The hand consists of 27 bones, which are divided into a group of carpal bones, a group of metacarpal bones and a group of phalangeal bones. The eight short spongy carpal bones are arranged in two rows (four bones in each row). The upper row, if you go from the 5th finger to the 1st, consists of the pisiform, triquetral, lunate and scaphoid bones, the lower row - of the hamate, capitate, trapezoid and polygonal. The three bones of the upper row of the wrist (except the pisiform) connect to the radius to form the wrist joint. The bones of the lower row of the wrist articulate with the long tubular metacarpal bones, and they, in turn, connect with the bones of the proximal (located closer to the body) phalanges of the fingers.

Classification

Wrist fractures

Treatment of metacarpal fractures

For fractures of the metacarpal bones without displacement of the fragments, fixation is performed with a plaster splint for 1 month. For displaced fractures of the metacarpal bones, reduction is performed before applying splints. If it is impossible to match and/or retain fragments, it is shown surgery with fixation of fragments with knitting needles.

Fractures of the phalanges of the fingers

Widespread hand fractures. Finger fractures occur due to direct or indirect trauma. They can be helical, splintered and transverse, intra- or extra-articular.

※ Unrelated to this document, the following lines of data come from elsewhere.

Definition key_bounds (k : ExportedApiKey) : bool := all_true
  [id_ok (bk_id k); id_ok (bk_workspaceId k); within 0 255 (bk_name k); hex_ok (bk_keyHash k); within 0 16 (bk_prefix k);
   if_some (forallb (within 0 255)) (bk_modelScope k); if_some micros_ok (bk_spendLimitMicros k); micros_ok (bk_spentTotalMicros k);
   if_some (int_ok any) (bk_requestsPerMinute k); if_some (int_ok any) (bk_tokensPerMinute k); if_some iso_datetime (bk_expiresAt k);
   if_some iso_datetime (bk_lastUsedAt k); if_some iso_datetime (bk_revokedAt k); if_some id_ok (bk_createdByUserId k);
   iso_datetime (bk_createdAt k)].

Definition model_bounds (m : ExportedModel) : bool := all_true
  [within 1 255 (bo_id m); within 1 255 (bo_name m); within 1 255 (bo_upstreamModel m); int_ok (Z.leb 0) (bo_contextLength m);
   micros_ok (bo_promptPer1mMicros m); micros_ok (bo_completionPer1mMicros m)].

Definition endpoint_bounds (e : ExportedExternalEndpoint) : bool := all_true
  [id_ok (be_id e); within 1 64 (be_name e); url_text (be_baseUrl e) && within 0 2048 (be_baseUrl e);
   int_ok (fun p => (1 <=? p) && (p <=? 65535)) (be_listenPort e); if_some (within 0 128) (be_pinnedEvidenceDigest e);
   if_some id_ok (be_createdByUserId e); iso_datetime (be_createdAt e); forallb model_bounds (be_models e)].

Definition measurement_bounds (m : ExportedMeasurement) : bool := all_true
  [id_ok (bt_id m); within 1 64 (bt_measurement m); if_some (within 0 255) (bt_note m); if_some id_ok (bt_addedByUserId m);
   iso_datetime (bt_addedAt m)].

Definition data_bounds (d : ExportData) : bool := all_true
  [forallb user_bounds (bd_users d); forallb workspace_bounds (bd_workspaces d); forallb member_bounds (bd_workspaceMembers d);
   forallb entry_bounds (bd_creditLedger d); forallb code_bounds (bd_inviteCodes d);
   forallb redemption_bounds (bd_inviteRedemptions d); forallb key_bounds (bd_apiKeys d);
   forallb endpoint_bounds (bd_externalEndpoints d); forallb measurement_bounds (bd_trustedMeasurements d)].

Definition counts_bounds (c : ExportCounts) : bool := all_true (map (int_ok any)
  [xc_users c; xc_workspaces c; xc_workspaceMembers c; xc_creditEntries c; xc_inviteCampaigns c; xc_inviteCodes c;
   xc_inviteCodesUnredeemed c; xc_inviteRedemptions c; xc_apiKeys c; xc_apiKeysLive c; xc_externalEndpoints c;
   xc_externalModels c; xc_trustedMeasurements c]).

Definition bundle_bounds (b : ExportBundle) : bool := all_true
  [int_ok any (xb_schemaVersion b); iso_datetime (xb_exportedAt b); counts_bounds (xb_counts b); micros_ok (xb_totalBalanceMicros b);
   data_bounds (xb_data b); hex_ok (xb_contentSha256 b)].
End Bounds.

(** ** Lemmas: the readers against the bounds *)

(** A reader of the texts [f] writes accepts exactly what is within the bounds. *)
Definition reads {A} (p : zod A) (f : A -> json) (ok : A -> bool) : Prop :=
  forall x, p (Some (f x)) = if ok x then Some x else None.

Lemma integer_text_jstring z : integer_text (units (jstring_of_Z z)) = true.
Proof.
  unfold jstring_of_Z. destruct (z <? 0); cbn [units]; [|apply integer_text_digits].
  cbn. apply all_digits_digits.
Qed.

Lemma text_field ok s : z_text ok (Some (JString s)) = if ok s then Some s else None.
Proof. done. Qed.

Lemma text_or_null_field ok o : z_nullable (z_text ok) (Some (text_or_null o)) = if if_some ok o then Some o else None.
Proof. destruct o as [s|]; [|done]. cbn. by destruct (ok s). Qed.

Symptoms of a broken finger

The finger is swollen, cyanotic, and sharply painful on palpation and axial load. Movement is limited due to pain. Deformation of the damaged phalanx is possible. To confirm a finger fracture, radiographs are taken in two projections.

Treatment of a broken finger

To preserve the function of the finger, it is very important to properly match the fragments of the damaged phalanx. For finger fractures without displacement of bone fragments, a plaster splint is applied for 3-4 weeks. For displaced finger fractures, a preliminary reduction is performed. If the fragments cannot be compared and/or held, fixation is performed with knitting needles, or less often with bone pins. In some cases, skeletal traction is applied.